The outbreak and worldwide spread of coronavirus disease 2019 (COVID-19), which is caused by severe acute respiratory syndrome coronavirus 2 (SARS-CoV-2), has been a threat to global public health. SARS-CoV-2 infection not only impacts the respiratory system but also causes hepatic injury. Ferroptosis, a distinct iron-dependent form of non-apoptotic cell death, has been investigated in various pathological conditions, such as cancer, ischemia/reperfusion injury, and liver diseases. However, whether ferroptosis takes part in the pathophysiological process of COVID-19-related liver injury has not been evaluated yet. This review highlights the pathological changes in COVID-19-related liver injury and presents ferroptosis as a potential mechanism in the pathological process. Ferroptosis, as a therapeutic target for COVID-19-related liver injury, is also discussed.
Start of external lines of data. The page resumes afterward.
(* ===== verification/MasterSpecs.v ===== *)
(** * MasterSpecs: what the methods of a task change

    [quiet] is all that a method of a task may do: change the fields of tasks, the blocks
    of its session and what the application is told; it transmits nothing and leaves the
    scheduler and the rest of the sessions alone.  Only the task that the relation names
    changes the fields of its class. *)

From S2P Require Import Prelude Slices Serialization LinkFrame Transport AppHeader Objects ObjectParser HeaderWriter HeaderRoundtrip OutstationState RequestHandlers EventWriters EventResponse RequestSpecs TaskBehavior CommandSet CommandProps MeasurementHandler MeasurementProps MasterState MasterTask MasterScheduler Master RequestBuilding.

From stdpp Require Import gmap.

Open Scope Z_scope.

(** ** Tasks *)

(** The same commands, whatever is known of them. *)
Definition same_points (h h' : CommandHeader) : Prop :=
  CommandSet.serializer h' = CommandSet.serializer h /\
  map (fun rec => (cr_index rec, command rec)) (records h') = map (fun rec => (cr_index rec, command rec)) (records h).

Lemma same_commands_points h h' : same_commands h h' -> same_points h h'.
Proof. intros [Hs Hr]. split; [done|by rewrite Hr]. Qed.

Lemma same_points_fits h h' : same_points h h' -> header_fits h -> header_fits h'.
Proof.
  unfold header_fits, same_points. destruct h as [gv b rs], h' as [gv' b' rs']. cbn. intros [-> Hr]. revert rs Hr.
  induction rs' as [|rec' rs' IH]; intros [|rec rs] Hr Hf; try done. cbn in Hr. injection Hr as _ Hc Hr. apply Forall_cons_1 in Hf as [H1 Hf].
  constructor; [by rewrite Hc|by apply (IH rs)].
Qed.

(** A task of the same class with other dynamic fields; the codes of a command are
    used up in order. *)
Definition same_class (k k' : TaskKind) : Prop :=
  match k, k' with
  | UserPollTask b r _, UserPollTask b' r' _ => b' = b /\ r' = r
  | EventScanTask c _, EventScanTask c' _ | StartupIntegrityPoll c _, StartupIntegrityPoll c' _
  | EnableUnsolicitedTask c, EnableUnsolicitedTask c' => c' = c
  | ClearRestartTask, ClearRestartTask | AssignClassTask, AssignClassTask | DisableUnsolicitedTask, DisableUnsolicitedTask
  | SerialTimeSyncTask _ _, SerialTimeSyncTask _ _ | LANTimeSyncTask _ _, LANTimeSyncTask _ _ => True
  | EmptyResponseTask f b, EmptyResponseTask f' b' => f' = f /\ b' = b
  | RestartOperationTask f c _, RestartOperationTask f' c' _ => f' = f /\ c' = c
  | CommandTask fs c set m, CommandTask fs' c' set' m' => fs' `suffix_of` fs /\ c' = c /\ m' = m /\ Forall2 same_points set set'
  | _, _ => False
  end.

Definition kind_fits (k : TaskKind) : Prop :=
  match k with
  | UserPollTask b _ _ => builds b
  | EmptyResponseTask func b => builds b /\ func <> OPERATE /\ func <> CONFIRM
  | RestartOperationTask func _ _ => func = COLD_RESTART \/ func = WARM_RESTART
  | CommandTask _ _ set _ => Forall header_fits set
  | _ => True
  end.

Record task_ok (t : Task) : Prop := mkTaskOk { tk_behavior : behavior_ok (behavior t); tk_kind : kind_fits (kind t) }.

Record task_moved (t t' : Task) : Prop := mkTaskMoved {
  tm_context : context t' = context t;
  tm_config : config t' = config t;
  tm_class : same_class (kind t) (kind t');
  tm_start : startExpiration (behavior t') = startExpiration (behavior t);
  tm_behavior : behavior_ok (behavior t) -> behavior_ok (behavior t')
}.

Section TaskFacts.

Lemma same_points_refl h : same_points h h.
Proof. done. Qed.

Lemma same_points_all set : Forall2 same_points set set.
Proof. induction set; by constructor. Qed.

Lemma same_points_trans set1 set2 set3 : Forall2 same_points set1 set2 -> Forall2 same_points set2 set3 -> Forall2 same_points set1 set3.
Proof.
  intros H1. revert set3. induction H1 as [|h1 h2 set1 set2 [Hs Hr] _ IH]; intros set3 H2; inversion H2 as [|? h3 ? set3' [Hs' Hr'] H2']; subst; constructor; [|by apply IH].
  split; congruence.
Qed.

Lemma same_class_refl k : same_class k k.
Proof. destruct k; cbn; try done. split_and!; [done|done|done|apply same_points_all]. Qed.

Lemma same_class_trans k1 k2 k3 : same_class k1 k2 -> same_class k2 k3 -> same_class k1 k3.
Proof.
  destruct k1, k2, k3; cbn; try done; try (intros -> ->; done); try (intros [-> ->] [-> ->]; done).
  intros (S1 & -> & -> & P1) (S2 & -> & -> & P2). split_and!; [by etrans|done|done|by eapply same_points_trans].
Qed.

Lemma same_class_recurring k k' : same_class k k' -> TaskKind.IsRecurring k' = TaskKind.IsRecurring k.
Proof. destruct k, k'; cbn; try done. by intros [_ ->]. Qed.

Lemma same_class_priority k k' : same_class k k' -> TaskKind.Priority k' = TaskKind.Priority k.
Proof. by destruct k, k'. Qed.

Lemma same_class_fits k k' : same_class k k' -> kind_fits k -> kind_fits k'.
Proof.
  destruct k, k'; cbn; try done; [by intros [-> _]|by intros [-> ->]|by intros [-> _]|]. intros (_ & _ & _ & HP) Hf.
  induction HP as [|h h' set set' Hp _ IH]; [constructor|]. apply Forall_cons_1 in Hf as [Hh Hf]. constructor; [by eapply same_points_fits|by apply IH].
Qed.

Lemma task_moved_refl t : task_moved t t.
Proof. split; try done. apply same_class_refl. Qed.

Lemma task_moved_trans t1 t2 t3 : task_moved t1 t2 -> task_moved t2 t3 -> task_moved t1 t3.
Proof. intros [] []. split; [congruence|congruence|by eapply same_class_trans|congruence|auto]. Qed.

Lemma task_moved_ok t t' : task_moved t t' -> task_ok t -> task_ok t'.
Proof. intros [] []. split; [auto|by eapply same_class_fits]. Qed.

Lemma set_kind_moved k t : same_class (kind t) k -> task_moved t (set_kind k t).
Proof. by split. Qed.

Lemma set_behavior_moved b t : startExpiration b = startExpiration (behavior t) -> (behavior_ok (behavior t) -> behavior_ok b) -> task_moved t (set_behavior b t).
Proof. split; try done. apply same_class_refl. Qed.

End TaskFacts.

(** ** Quiet changes *)

(** A session of which only the blocks differ. *)
Definition other_blocks (c c' : MContext) : Prop := exists b, c' = set_mtasks (set_blocking_tasks b (mtasks c)) c.

(** What is transmitted by a call. *)
Definition transmitted (c : MasterCall) : option bytes := match c with MasterTransmit _ data => Some data | _ => None end.

Definition silent (sc : nat * MasterCall) : Prop := transmitted sc.2 = None.

Record quiet {W} (o : option nat) (m m' : Master W) : Prop := mkQuiet {
  qu_calls : exists cs, mcalls (outside m') = mcalls (outside m) ++ cs /\ Forall silent cs;
  qu_store : Forall2 task_moved (store m) (store m');
  qu_kinds : forall j, o <> Some j -> kind <$> store m' !! j = kind <$> store m !! j;
  qu_sessions : Forall2 other_blocks (sessions m) (sessions m');
  qu_scheduler : scheduler m' = scheduler m;
  qu_posted : posted m' = posted m
}.

Section Quiet.
Context {W : Type}.
Implicit Types (m : Master W) (o : option nat).

Lemma other_blocks_refl c : other_blocks c c.
Proof. exists (blocking_tasks (mtasks c)). destruct c as [? ? ? ? ? ? ? ? [] ? ? ?]. done. Qed.

Lemma other_blocks_trans c1 c2 c3 : other_blocks c1 c2 -> other_blocks c2 c3 -> other_blocks c1 c3.
Proof. intros [b1 ->] [b2 ->]. by exists b2. Qed.

#[export] Instance task_moved_preorder : PreOrder task_moved.
Proof. split; [exact task_moved_refl|exact task_moved_trans]. Qed.

#[export] Instance other_blocks_preorder : PreOrder other_blocks.
Proof. split; [exact other_blocks_refl|exact other_blocks_trans]. Qed.

#[export] Instance quiet_preorder o : PreOrder (@quiet W o).
Proof.
  split.
  - intros m. split; [exists []; by rewrite app_nil_r|reflexivity|done|reflexivity|done|done].
  - intros m1 m2 m3 [(c1 & Hc1 & Hs1) S1 K1 E1 D1 P1] [(c2 & Hc2 & Hs2) S2 K2 E2 D2 P2]. split; [|by etrans| |by etrans|congruence|congruence].
    + exists (c1 ++ c2). rewrite Hc2, Hc1, app_assoc. split; [done|by apply Forall_app_2].
    + intros j Hj. by rewrite K2, K1.
Qed.

Lemma quiet_weaken o m m' : quiet None m m' -> quiet o m m'.
Proof. intros [C S K E D P]. split; [done|done| |done|done|done]. intros j _. by apply K. Qed.

Lemma quiet_task o m m' i t : quiet o m m' -> store m !! i = Some t -> exists t', store m' !! i = Some t' /\ task_moved t t'.
Proof. intros [_ Hs _ _ _ _] Hi. by apply (Forall2_lookup_l _ _ _ _ _ Hs). Qed.

Lemma quiet_session o m m' s c : quiet o m m' -> sessions m !! s = Some c -> exists c', sessions m' !! s = Some c' /\ other_blocks c c'.
Proof. intros [_ _ _ Hs _ _] Hi. by apply (Forall2_lookup_l _ _ _ _ _ Hs). Qed.

(** *** Elementary steps *)

Lemma quiet_outside o m x : (exists cs, mcalls x = mcalls (outside m) ++ cs /\ Forall silent cs) -> quiet o m (set_outside x m).
Proof. intros Hc. split; [exact Hc|reflexivity|done|reflexivity|done|done]. Qed.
Discoveries in these areas will improve our understanding of strategies to prevent and treat hepatic injuries caused by COVID-19.

Keywords: COVID-19; SARS-CoV-2; ferroptosis; hyperferritinemia; liver.

Figure 1

The potential link between ferroptosis and COVID-19-related liver injury. SARS-CoV-2 recognizes the angiotensin-converting enzyme 2 receptor in the alveoli, especially type II alveolar cells. SARS-CoV-2 subsequently reaches the blood circulation through the damaged blood–air barrier. Next, SARS-CoV-2 further infects the liver. After the infection, a plethora of transferrins carrying Fe³⁺ is transferred into the cell through transferrin receptor1. Eventually, Fe³⁺ is transformed to Fe²⁺ by STEAP family member 3, in addition to the Fe²⁺ degraded from excessive ferritin by nuclear receptor coactivator 4—contributing to the accumulation of ferrous iron in the cell. Numerous cytokines are also released during the infection, stimulating hepcidin expression, suppressing ferroportin, and aggravating the accumulation of iron even more. On the other hand, SARS-CoV-2 decreases the expression of GPX4, facilitating the iron overload-induced Fenton reaction, accompanied by polyunsaturated fatty acids, and producing massive amounts of lipid reactive oxygen species. Ultimately, ferroptosis occurs and causes liver injury.